A greater government role could also include converting for-profit hospitals to nonprofit hospitals or quasi-public providers. In quasi-public organizations, the government or its appointees would oversee or manage daily operations.
A single-payer system could pay participating providers on a fee-for-service basis, with bundled and episode-based payments, through global budgets, by capitation, with a salary, or through a combination of those methods.
Another consideration is whether the government would encourage the use of private insurance through tax credits, tax deductions, or penalties. If employers sponsored the private insurance, policymakers would need to determine whether to exclude employers' premium contributions from taxation.
The benefits of a single-payer system include a substantial reduction in the number of people without health insurance. About 29 million people under the age of 65 were uninsured in an average month in 2018, according to estimates by CBO and the staff of the Joint Committee on Taxation.

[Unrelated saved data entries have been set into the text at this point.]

(* ===== verification/Mux.v ===== *)
(** * net/http's ServeMux

    How Go 1.24 picks the handler of a request: patterns with a method, literal
    segments, one-segment wildcards, [{$}] and a trailing slash. The tree of the
    patterns is the list of them, searched in the tree's order: literals before
    wildcards before a trailing slash, at each segment. Host patterns and CONNECT
    are left out, since no pattern here names a host. *)

From S2P Require Import Prelude.
From S2P Require Import Go.
From S2P Require Import Proxmox.
From Stdlib Require Import Ascii.

(** ** Patterns *)

Inductive segment :=
  | Lit (s : string)          (* the segment "/" is [{$}] *)
  | Wild (name : string)
  | Multi.                    (* a trailing slash *)
#[export] Instance segment_eq_dec : EqDecision segment.
Proof. solve_decision. Defined.

Definition parse_segment (s : string) : segment :=
  if bool_decide (s = "") then Multi
  else if bool_decide (s = "{$}") then Lit "/"
  else
    let '(name, ok) := CutPrefix s "{" in
    if ok then Wild (TrimSuffix name "}") else Lit s.
(** [parsePattern], of a pattern that is known to be well formed: method and segments. *)
Definition parsePattern (p : string) : string * list segment :=
  let '(method, path, ok) := Cut p " " in
  let path := if ok then path else p in
  ((if ok then method else ""), parse_segment <$> tail (Split path "/")).

(** The segments of a request's path, the final slash a segment of its own. *)
Fixpoint request_segments (parts : list string) : list string :=
  match parts with
  | [] => []
  | [""] => ["/"]
  | s :: parts => default s (PathUnescape s) :: request_segments parts
  end.

Section mux.
Context {A : Type}.

Record route := mkRoute { route_method : string; route_segments : list segment; route_handler : A }.
Definition Handle (pattern : string) (h : A) : route :=
  let '(m, segs) := parsePattern pattern in mkRoute m segs h.

(** The children of a node: the routes whose next segment is [s], below it. *)
Definition node := (list (list segment * route))%type.
Definition child (s : segment) (n : node) : node :=
  omap (fun e => match e.1 with s' :: rest => if bool_decide (s' = s) then Some (rest, e.2) else None | [] => None end) n.
Definition wild_child (n : node) : node :=
  omap (fun e => match e.1 with Wild _ :: rest => Some (rest, e.2) | _ => None end) n.
(** The route that ends at a node. *)
Definition leaf (n : node) : option route :=
  snd <$> List.find (fun e => match e.1 with [] => true | _ => false end) n.

Definition orelse {B} (m m' : option B) : option B := match m with Some _ => m | None => m' end.

(** [matchPath]: the route and the values of its wildcards. *)
Fixpoint matchPath (path : list string) (n : node) (matches : list string) : option (route * list string) :=
  match path with
  | [] => r ← leaf n; Some (r, matches)
  | seg :: rest =>
      orelse (matchPath rest (child (Lit seg) n) matches)
        (orelse (if bool_decide (seg = "/") then None
                 else matchPath rest (wild_child n) (matches ++ [seg]))
           (r ← leaf (child Multi n); Some (r, matches)))
  end.

Definition of_method (m : string) (rs : list route) : node :=
  (fun r => (route_segments r, r)) <$> filter (λ r, route_method r = m) rs.
(** [matchMethodAndPath]. *)
Definition matchMethodAndPath (rs : list route) (method : string) (path : list string)
    : option (route * list string) :=
  orelse (matchPath path (of_method method rs) [])
    (orelse (if bool_decide (method = "HEAD") then matchPath path (of_method "GET" rs) [] else None)
       (matchPath path (of_method "" rs) [])).

(** [exactMatch]: a trailing slash has matched nothing more. *)
Definition exactMatch (m : option (route * list string)) (path : string) : bool :=
  match m with
  | None => false
  | Some (r, _) =>
      if negb (bool_decide (last (route_segments r) = Some Multi)) then true
      else HasSuffix path "/" && (length (route_segments r) =? length (tail (Split path "/")))
  end.

Definition cleanPath (path : string) : string :=
  if bool_decide (path = "") then "/"
  else
    let p := if HasPrefix path "/" then path else "/" +:+ path in
    let np := Clean p in
    if HasSuffix p "/" && negb (bool_decide (np = "/")) then np +:+ "/" else np.

Inductive found := Found (r : route) (matches : list string) | Redirected (path : string) | NoRoute.

(** [findHandler] of a request with this [EscapedPath]. *)
Definition findHandler (rs : list route) (method escaped : string) : found :=
  let path := cleanPath escaped in
  let m := matchMethodAndPath rs method (request_segments (tail (Split path "/"))) in
  let slashed := path +:+ "/" in
  if negb (exactMatch m path) && negb (HasSuffix path "/") &&
     exactMatch (matchMethodAndPath rs method (request_segments (tail (Split slashed "/")))) slashed
  then Redirected slashed
  else if negb (bool_decide (path = escaped)) then Redirected path
  else match m with Some (r, matches) => Found r matches | None => NoRoute end.

(** [PathValue]: the values by the wildcards' names. *)
Definition wildcard_names (segs : list segment) : list string :=
  omap (fun s => match s with Wild n => Some n | _ => None end) segs.
Definition path_value (r : route) (matches : list string) (name : string) : string :=
  default "" ((list_to_map (zip (wildcard_names (route_segments r)) matches) : gmap string string) !! name).
End mux.
Arguments route : clear implicits.
Arguments found : clear implicits.

(** ** What a match says of the path *)

Definition fits (seg : segment) (s : string) : Prop :=
  match seg with Lit s' => s = s' | Wild _ => s ≠ "/" | Multi => False end.
(** A list of segments covers a path: one each, or up to a trailing slash. *)
Fixpoint covers (segs : list segment) (path : list string) : Prop :=
  match segs, path with
  | [], [] => True
  | [Multi], _ :: _ => True
  | seg :: segs, s :: path => fits seg s ∧ covers segs path
  | _, _ => False
  end.

Section facts.
Context {A : Type}.
Implicit Types (n : @node A).

Lemma leaf_elem n r : leaf n = Some r → ([], r) ∈ n.
Proof.
  unfold leaf. destruct (List.find _ n) as [[segs r']|] eqn:E; cbn; [|done]. intros [= <-].
  apply List.find_some in E as [Hin Hs]. destruct segs; [|done]. by apply list_elem_of_In.
Qed.
Lemma child_elem s n segs r : (segs, r) ∈ child s n → (s :: segs, r) ∈ n.
Proof.
  unfold child. rewrite list_elem_of_omap. intros ([[|s' segs'] r'] & Hin & Hs); cbn in Hs; [done|].
  case_bool_decide; [|done]. by simplify_eq.
Qed.
Lemma wild_child_elem n segs r : (segs, r) ∈ wild_child n → ∃ name, (Wild name :: segs, r) ∈ n.
Proof.
  unfold wild_child. rewrite list_elem_of_omap. intros ([[|[] segs'] r'] & Hin & Hs); cbn in Hs; try done.
  simplify_eq. by eexists.
Qed.

Lemma matchPath_covers path n matches r vals :
  matchPath path n matches = Some (r, vals) → ∃ segs, (segs, r) ∈ n ∧ covers segs path.
Proof.
  revert n matches. induction path as [|s path IH]; intros n matches; cbn [matchPath].
  { destruct (leaf n) as [r'|] eqn:E; cbn; [|done]. intros [= <- <-]. exists []. split; [by apply leaf_elem|done]. }
  destruct (matchPath path (child (Lit s) n) matches) as [[r1 v1]|] eqn:E1; cbn [orelse].
  { intros [= <- <-]. apply IH in E1 as (segs & Hin & Hc). apply child_elem in Hin.
    exists (Lit s :: segs). split; [done|]. by cbn. }
  destruct (if bool_decide _ then _ else _) as [[r2 v2]|] eqn:E2; cbn [orelse].
  { intros [= <- <-]. case_bool_decide as Hs; [done|]. apply IH in E2 as (segs & Hin & Hc).
    apply wild_child_elem in Hin as [name Hin]. exists (Wild name :: segs). split; [done|]. by cbn. }
  destruct (leaf (child Multi n)) as [r3|] eqn:E3; cbn; [|done]. intros [= <- <-].
  exists [Multi]. split; [by apply child_elem, leaf_elem|done].
Qed.

Lemma matchMethodAndPath_covers (rs : list (route A)) method path r vals :
  matchMethodAndPath rs method path = Some (r, vals) →
  r ∈ rs ∧ covers (route_segments r) path.
Proof.
  assert (∀ m, matchPath path (of_method m rs) [] = Some (r, vals) → r ∈ rs ∧ covers (route_segments r) path) as H1.
  { intros m (segs & Hin & Hc)%matchPath_covers. unfold of_method in Hin.
    apply list_elem_of_fmap in Hin as (r' & [= -> ->] & [_ Hin]%list_elem_of_filter). done. }
  unfold matchMethodAndPath, orelse. destruct (matchPath path (of_method method rs) []) eqn:E; [intros [= ->]; eauto|].
  case_bool_decide; [|eauto]. destruct (matchPath path (of_method "GET" rs) []) eqn:E'; [intros [= ->]; eauto|eauto].
Qed.

(** A literal route is found for its own path only. *)
Lemma covers_literal (lits : list string) path : covers (Lit <$> lits) path → path = lits.
Proof.
  revert path. induction lits as [|s lits IH]; intros [|s' path]; cbn; try done.
  intros [Hf Hc]. f_equal; [done|by apply IH].
Qed.
End facts.

(** ** Handlers do not matter to the choice *)

Section natural.
Context {A B : Type} (f : A → B).

Definition route_map (r : route A) : route B := mkRoute (route_method r) (route_segments r) (f (route_handler r)).
Definition node_map (n : @node A) : @node B := prod_map id route_map <$> n.
Definition match_map (m : option (route A * list string)) : option (route B * list string) :=
  prod_map route_map id <$> m.
Definition found_map (x : found A) : found B :=
  match x with Found r vals => Found (route_map r) vals | Redirected p => Redirected p | NoRoute => NoRoute end.

Lemma child_map s n : child s (node_map n) = node_map (child s n).
Proof.
  unfold child, node_map. induction n as [|[[|s' segs] r] n IH]; cbn; [done..|].
  case_bool_decide; cbn; [|done]. by f_equal.
Qed.
Lemma wild_child_map n : wild_child (node_map n) = node_map (wild_child n).
Proof.
  unfold wild_child, node_map. induction n as [|[[|[] segs] r] n IH]; cbn; try done. by f_equal.
Qed.
Lemma leaf_map n : leaf (node_map n) = route_map <$> leaf n.
Proof. unfold leaf, node_map. induction n as [|[[|s segs] r] n IH]; cbn; done. Qed.

Lemma orelse_map m m' : orelse (match_map m) (match_map m') = match_map (orelse m m').
Proof. by destruct m. Qed.

Lemma matchPath_map path n vals : matchPath path (node_map n) vals = match_map (matchPath path n vals).
Proof.
  revert n vals. induction path as [|s path IH]; intros n vals; cbn [matchPath].
  { rewrite leaf_map. by destruct (leaf n). }
  rewrite !child_map, wild_child_map, leaf_map, !IH, <- !orelse_map. f_equal. f_equal.
  - by case_bool_decide.
  - by destruct (leaf _).
Qed.

Lemma of_method_map m rs : of_method m (route_map <$> rs) = node_map (of_method m rs).
Proof.
  unfold of_method, node_map. induction rs as [|r rs IH]; [done|]. rewrite fmap_cons, !filter_cons.
  cbn [route_map route_method]. case_decide; [|done]. rewrite !fmap_cons. by f_equal.
Qed.

Lemma matchMethodAndPath_map rs method path :
  matchMethodAndPath (route_map <$> rs) method path = match_map (matchMethodAndPath rs method path).
Proof.
  unfold matchMethodAndPath. rewrite !of_method_map, !matchPath_map, <- !orelse_map. f_equal. f_equal.
  by case_bool_decide.
Qed.

Lemma exactMatch_map m path : exactMatch (match_map m) path = exactMatch m path.
Proof. by destruct m as [[]|]. Qed.

Lemma findHandler_map rs method escaped :
  findHandler (route_map <$> rs) method escaped = found_map (findHandler rs method escaped).
Proof.
  unfold findHandler. cbn zeta. rewrite !matchMethodAndPath_map, !exactMatch_map.
  destruct (_ && _); [done|]. destruct (negb _); [done|].
  by destruct (matchMethodAndPath _ _ _) as [[]|].
Qed.
End natural.

Lemma findHandler_covers {A} (rs : list (route A)) method escaped r vals :
  findHandler rs method escaped = Found r vals →
  r ∈ rs ∧ cleanPath escaped = escaped ∧ covers (route_segments r) (request_segments (tail (Split escaped "/"))).
Proof.
  unfold findHandler. cbn zeta. destruct (_ && _); [done|].
  case_bool_decide as Hp; cbn [negb]; [|done]. rewrite Hp.
  destruct (matchMethodAndPath _ _ _) as [[r' v']|] eqn:E; [|done]. intros [= -> ->].
  by apply matchMethodAndPath_covers in E as [? ?].
Qed.

(** A route answers its own method; GET answers HEAD too. *)
Lemma findHandler_method {A} (rs : list (route A)) method escaped r vals :
  findHandler rs method escaped = Found r vals →
  route_method r = method ∨ route_method r = "" ∨ method = "HEAD" ∧ route_method r = "GET".
Proof.
  assert (∀ m path, matchPath path (of_method m rs) [] = Some (r, vals) → route_method r = m) as H1.
  { intros m path (segs & Hin & _)%matchPath_covers. unfold of_method in Hin.
    apply list_elem_of_fmap in Hin as (r' & [= -> ->] & [Hm _]%list_elem_of_filter). done. }
  unfold findHandler. cbn zeta. destruct (_ && _); [done|].
  case_bool_decide; cbn [negb]; [|done]. destruct (matchMethodAndPath _ _ _) as [[r' v']|] eqn:E; [|done].
  intros [= -> ->]. unfold matchMethodAndPath, orelse in E.
  destruct (matchPath _ (of_method method rs) []) eqn:E1; [injection E as ->; left; by eapply H1|].
  case_bool_decide as Hm; [|right; left; by eapply H1].
  destruct (matchPath _ (of_method "GET" rs) []) eqn:E2; [injection E as ->|right; left; by eapply H1].
  right; right. split; [done|by eapply H1].
Qed.

(** The routes by their numbers: what the mux computes with. *)
Definition number {A} (rs : list (route A)) : list (route nat) :=
  imap (λ i r, mkRoute (route_method r) (route_segments r) i) rs.

Lemma number_handlers {A} (d : A) (rs : list (route A)) :
  route_map (λ i, nth i (route_handler <$> rs) d) <$> number rs = rs.
Proof.
  unfold number. rewrite fmap_imap. apply list_eq. intros i. rewrite list_lookup_imap.
  destruct (rs !! i) as [r|] eqn:E; cbn; [|done]. f_equal. unfold route_map. cbn.
  erewrite (nth_lookup_Some _ _ _ (route_handler r)); [by destruct r|]. by rewrite list_lookup_fmap, E.
Qed.

Lemma findHandler_number {A} (rs : list (route A)) method escaped m segs i vals h :
  findHandler (number rs) method escaped = Found (mkRoute m segs i) vals →
  (route_handler <$> rs) !! i = Some h →
  findHandler rs method escaped = Found (mkRoute m segs h) vals.
Proof.
  intros Hf Hi. rewrite <- (number_handlers h rs), findHandler_map, Hf at 1. unfold found_map, route_map. cbn.
  by rewrite (nth_lookup_Some _ _ _ _ Hi).
Qed.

Under a single-payer system, enrollees could pay nothing or pay a portion of the cost when they receive care.
Financing for a single-payer system could come from several sources: Premiums; cost sharing--that is, out-of-pocket payments for services covered by health insurance; and taxes, including taxes that individuals or organizations pay directly to the government, such as income and payroll taxes, as well as taxes on goods and services such as alcohol and cigarettes.
Drawbacks of Medicare for All include: no choice of insurer or health benefits; the benefits provided might not address the needs of some people; and without competition, the public plan might not be as quick to meet patients' needs, such as covering new treatments, the CBO said.
IMPACT TO INNOVATION
Decisions about which new treatments and technologies would be covered would have a significant effect on patients' access to those innovations, as well as on the development of new treatments and technologies over time and the costs of the single-payer system. An independent board could recommend whether or not new treatments and drugs should be covered after their clinical and cost-effectiveness had been demonstrated--a role fulfilled in England by the National Institute for Health Care and Excellence, the CBO said.
Currently, healthcare spending in the United States accounts for about one-sixth of the nation's gross domestic product.
Almost all people age 65 or older, or about one-sixth of the population, receive coverage through the Medicare program.
CBO and the Joint Committee on Taxation estimated that in 2018, a monthly average of about 243 million people under age 65 had health insurance. About two-thirds of them, or an estimated 160 million people, had health insurance through an employer.
Another quarter of that population, or about 69 million people, are estimated to have been enrolled in Medicaid or the Children's Health Insurance Program (CHIP). A smaller proportion of people under age 65 had non-group coverage, Medicare, or coverage through other sources.